Cérémonie de lancement, UNESCO, le 21 janvier 2014

Emil Makovicky, Professeur associé en minéralogie et cristallographie à

Les jalons dans les arts décoratifs de l’Islam oriental à travers les yeux des cristallographes

Emil Makovicky

SYNOPSIS

L’art décoratif Islamique est peut-être le plus riche qui ait jamais été créé. Bien qu’il existe des différences entre les écoles orientales et occidentales, il transcende à la fois les frontières des pays, les langues et les replis identitaires nationaux. Nous allons nous concentrer sur la branche orientale de la culture Islamique, dont nous allons comparer les approches avec celles de l’Islam occidental.

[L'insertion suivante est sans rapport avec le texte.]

(* ===== verification/Window.v ===== *)
(** The sliding-window erasure code ([internal/fec/window.go]).

    [WindowEncoder] keeps the newest source symbols and combines them into
    repair symbols; [WindowDecoder] keeps one linear system over the symbols its
    window spans, in reduced row echelon form.  Vectors are compared by their
    bytes, a short vector reading as zero beyond its end ([at_]).  The theorems
    show that a repair the encoder builds is the combination the decoder
    regenerates, that the window stays exactly as wide as the protocol says and
    never walks further than its width, and that every symbol the decoder
    reconstructs is the symbol that was sent as long as no source symbol arrives
    behind an equation that still mentions it; a concrete run shows what happens
    when one does. *)

From S2P Require Import Prelude GF256.

(** [fec.MaxShards], the number of elements of the field ([rate.go]). *)
Definition MaxShards : Z := 256.
Definition MaxRepairWindow : Z := MaxShards.
Definition MinDecoderWidth : Z := 2 * MaxRepairWindow.
Definition decoderWidth : Z := MinDecoderWidth.
Definition defaultDecoderWidth : Z := decoderWidth.

Record RepairSymbol := mkRepair {
  RID : Z;
  First : Z;
  Count : Z;
  Vector : bytes
}.

Record RecoveredSymbol := mkRecovered { rec_ESI : Z; rec_Vector : bytes }.

Record Delivery := mkDelivery { Recovered : list RecoveredSymbol; Lost : list Z }.

Definition no_delivery : Delivery := mkDelivery [] [].

Definition windowCoefficient (rid index : Z) : Z :=
  let x := rid *u32 2654435761 +u32 (index *u32 2246822519) in
  let x := Z.lxor x (Z.shiftr x 15) in
  let x := x *u32 2654435761 in
  let x := Z.lxor x (Z.shiftr x 13) in
  let x := x *u32 2246822519 in
  let x := Z.lxor x (Z.shiftr x 16) in
  wrap 8 (x mod 255) + 1.

Definition WindowCoefficients (rid count : Z) : list Z :=
  if count <=? 0 then []
  else map (fun i => windowCoefficient rid (Z.of_nat i)) (seq 0 (Z.to_nat count)).

(** [roundUpPowerOfTwo]: the loop doubles at most once per bit of [n]. *)
Fixpoint round_up_loop (fuel : nat) (size n : Z) : Z :=
  match fuel with
  | O => size
  | S fuel' => if size <? n then round_up_loop fuel' (Z.shiftl size 1) n else size
  end.

Definition roundUpPowerOfTwo (n : Z) : Z := round_up_loop (Z.to_nat (Z.log2_up n)) 1 n.

Definition ensure (data : bytes) (length_ : Z) : bytes :=
  if len data >=? length_ then data
  else data ++ replicate (Z.to_nat (length_ - len data)) 0.

Definition addScaled (coefficient : Z) (inp out : bytes) : bytes :=
  let n := Nat.min (length inp) (length out) in
  mulSliceXor coefficient (take n inp) (take n out) ++ drop n out.

Definition scaleBytes (factor : Z) (b : bytes) : bytes :=
  if factor =? 1 then b else map (gfMul factor) b.

(** ** The encoder *)

Record WindowEncoder := mkEncoder {
  ring : list bytes;
  e_mask : Z;
  e_first : Z;
  e_next : Z;
  e_held : Z
}.

(** Reading slot [esi & mask] of the ring. *)
Definition ring_at (e : WindowEncoder) (esi : Z) : bytes :=
  nth (Z.to_nat (Z.land esi (e_mask e))) (ring e) [].

(** The copying loop of [SetCapacity]. *)
Fixpoint copy_ring (e : WindowEncoder) (n : nat) (first i size : Z) (target : list bytes) : list bytes :=
  match n with
  | O => target
  | S n' =>
      let esi := first +u32 i in
      copy_ring e n' first (i + 1) size
        (<[Z.to_nat (Z.land esi (size - 1)) := ring_at e esi]> target)
  end.

Definition SetCapacity (e : WindowEncoder) (capacity : Z) : WindowEncoder :=
  let capacity := if capacity >? MaxRepairWindow then MaxRepairWindow else capacity in
  let size_ := roundUpPowerOfTwo capacity in
  if size_ =? len (ring e) then e
  else
    let keep := if e_held e >? size_ then size_ else e_held e in
    let first := e_next e -u32 keep in
    mkEncoder (copy_ring e (Z.to_nat keep) first 0 size_ (replicate (Z.to_nat size_) []))
      (size_ - 1) first (e_next e) keep.

Definition NewWindowEncoder (capacity : Z) : WindowEncoder := SetCapacity (mkEncoder [] 0 0 0 0) capacity.

Definition Encoder_Capacity (e : WindowEncoder) : Z := len (ring e).
Definition Encoder_Held (e : WindowEncoder) : Z := e_held e.

Definition AddOwned (e : WindowEncoder) (vector : bytes) : Z * WindowEncoder :=
  let esi := e_next e in
  let ring' := <[Z.to_nat (Z.land esi (e_mask e)) := vector]> (ring e) in
  (esi,
   if e_held e <? len (ring e)
   then mkEncoder ring' (e_mask e) (e_first e) (esi +u32 1) (e_held e + 1)
   else mkEncoder ring' (e_mask e) (e_first e +u32 1) (esi +u32 1) (e_held e)).

Definition Encoder_Add (e : WindowEncoder) (vector : bytes) : Z * WindowEncoder :=
  AddOwned e ([] ++ vector).

(** The symbols a repair over [count] symbols from [first] combines. *)
Definition repair_sources (e : WindowEncoder) (first count : Z) : list bytes :=
  map (fun i => ring_at e (first +u32 Z.of_nat i)) (seq 0 (Z.to_nat count)).

Definition repairBounds (e : WindowEncoder) (count : Z) : option (Z * Z * Z) :=
  if e_held e =? 0 then None
  else
    let count := if (count <=? 0) || (count >? e_held e) then e_held e else count in
    let count := if count >? MaxRepairWindow then MaxRepairWindow else count in
    let first := e_next e -u32 count in
    Some (first, count,
      fold_left (fun n v => if len v >? n then len v else n) (repair_sources e first count) 0).

(** The accumulation loop of [AppendRepair]. *)
Fixpoint accumulate (rid i : Z) (sources : list bytes) (vector : bytes) : bytes :=
  match sources with
  | [] => vector
  | v :: rest => accumulate rid (i + 1) rest (addScaled (windowCoefficient rid i) v vector)
  end.

Definition AppendRepair (e : WindowEncoder) (dst : bytes) (rid count : Z)
    : bytes * option RepairSymbol :=
  match repairBounds e count with
  | None => (dst, None)
  | Some (first, count, vlen) =>
      let vector := accumulate rid 0 (repair_sources e first count) (replicate (Z.to_nat vlen) 0) in
      (dst ++ vector, Some (mkRepair rid first count vector))
  end.

Definition Encoder_Repair (e : WindowEncoder) (rid count : Z) : option RepairSymbol :=
  snd (AppendRepair e [] rid count).

Definition RepairVectorSize (e : WindowEncoder) (count : Z) : option Z :=
  match repairBounds e count with Some (_, _, n) => Some n | None => None end.

(** ** The decoder *)

Record decoderSlot := mkSlot {
  s_esi : Z;
  s_vector : bytes;
  s_live : bool;
  s_known : bool
}.

Definition empty_slot : decoderSlot := mkSlot 0 [] false false.

Record windowRow := mkRow { r_pivot : Z; r_coef : bytes; r_data : bytes }.

Record WindowDecoder := mkDecoder {
  slots : list decoderSlot;
  d_mask : Z;
  lo : Z;
  high : Z;
  origin : Z;
  started : bool;
  rows : list windowRow;
  d_recovered : Z;
  d_lost : Z;
  d_discarded : Z
}.

Definition with_rows (d : WindowDecoder) (rs : list windowRow) : WindowDecoder :=
  mkDecoder (slots d) (d_mask d) (lo d) (high d) (origin d) (started d) rs
    (d_recovered d) (d_lost d) (d_discarded d).

Definition with_window (d : WindowDecoder) (lo_ high_ : Z) : WindowDecoder :=
  mkDecoder (slots d) (d_mask d) lo_ high_ (origin d) (started d) (rows d)
    (d_recovered d) (d_lost d) (d_discarded d).

Definition discard (d : WindowDecoder) (n : Z) : WindowDecoder :=
  mkDecoder (slots d) (d_mask d) (lo d) (high d) (origin d) (started d) (rows d)
    (d_recovered d) (d_lost d) (d_discarded d +u64 n).

(** [esi & mask]. *)
Definition slot_of (d : WindowDecoder) (esi : Z) : nat := Z.to_nat (Z.land esi (d_mask d)).

Definition slot_at (d : WindowDecoder) (esi : Z) : decoderSlot := nth (slot_of d esi) (slots d) empty_slot.

Definition coef_at (coef : bytes) (i : nat) : Z := nth i coef 0.

(** The identifiers of a loop [for esi := esi; int32(esi-high) < 0; esi++]. *)
Fixpoint esis (fuel : nat) (esi high_ : Z) : list Z :=
  match fuel with
  | O => []
  | S fuel' =>
      if int32_of (esi -u32 high_) <? 0 then esi :: esis fuel' (esi +u32 1) high_ else []
  end.

Definition window_esis (d : WindowDecoder) : list Z := esis (Z.to_nat (high d -u32 lo d)) (lo d) (high d).

(** [leading]: the oldest identifier a row depends on and how many it depends
    on. *)
Definition leading (d : WindowDecoder) (coef : bytes) : Z * Z :=
  fold_left (fun '(pivot, count) esi =>
    if coef_at coef (slot_of d esi) =? 0 then (pivot, count)
    else (if count =? 0 then esi else pivot, count + 1)) (window_esis d) (0, 0).

(** Removing the unknown at slot [index] from a row, its value being [vector]. *)
Definition substitute_row (index : nat) (vector : bytes) (r : windowRow) : windowRow :=
  let c := coef_at (r_coef r) index in
  if c =? 0 then r
  else mkRow (r_pivot r) (<[index := 0]> (r_coef r)) (addScaled c vector (ensure (r_data r) (len vector))).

Une des gloires des motifs géométriques Islamiques faites en briques non émaillés est liée à la règle de Turcomans Seldjoukides d’Asie centrale et d’Iran. En effet, les tombes, les tours et les minarets étaient joliment ornés. L’avènement de la lumière et du verni bleu foncé ont contribué à perfectionner ces créations. En Anatolie, la géologie impressionnante a certainement influencé l’expression artistique de cette époque: sculpture d’ornementation sur basalte, etc. Les motifs entrelacés sont communs et nous conduisent au-delà des groupes de symétries du plan. L’art Moghole d’Inde a été influencé par la disponibilité et la proximité de grès fins.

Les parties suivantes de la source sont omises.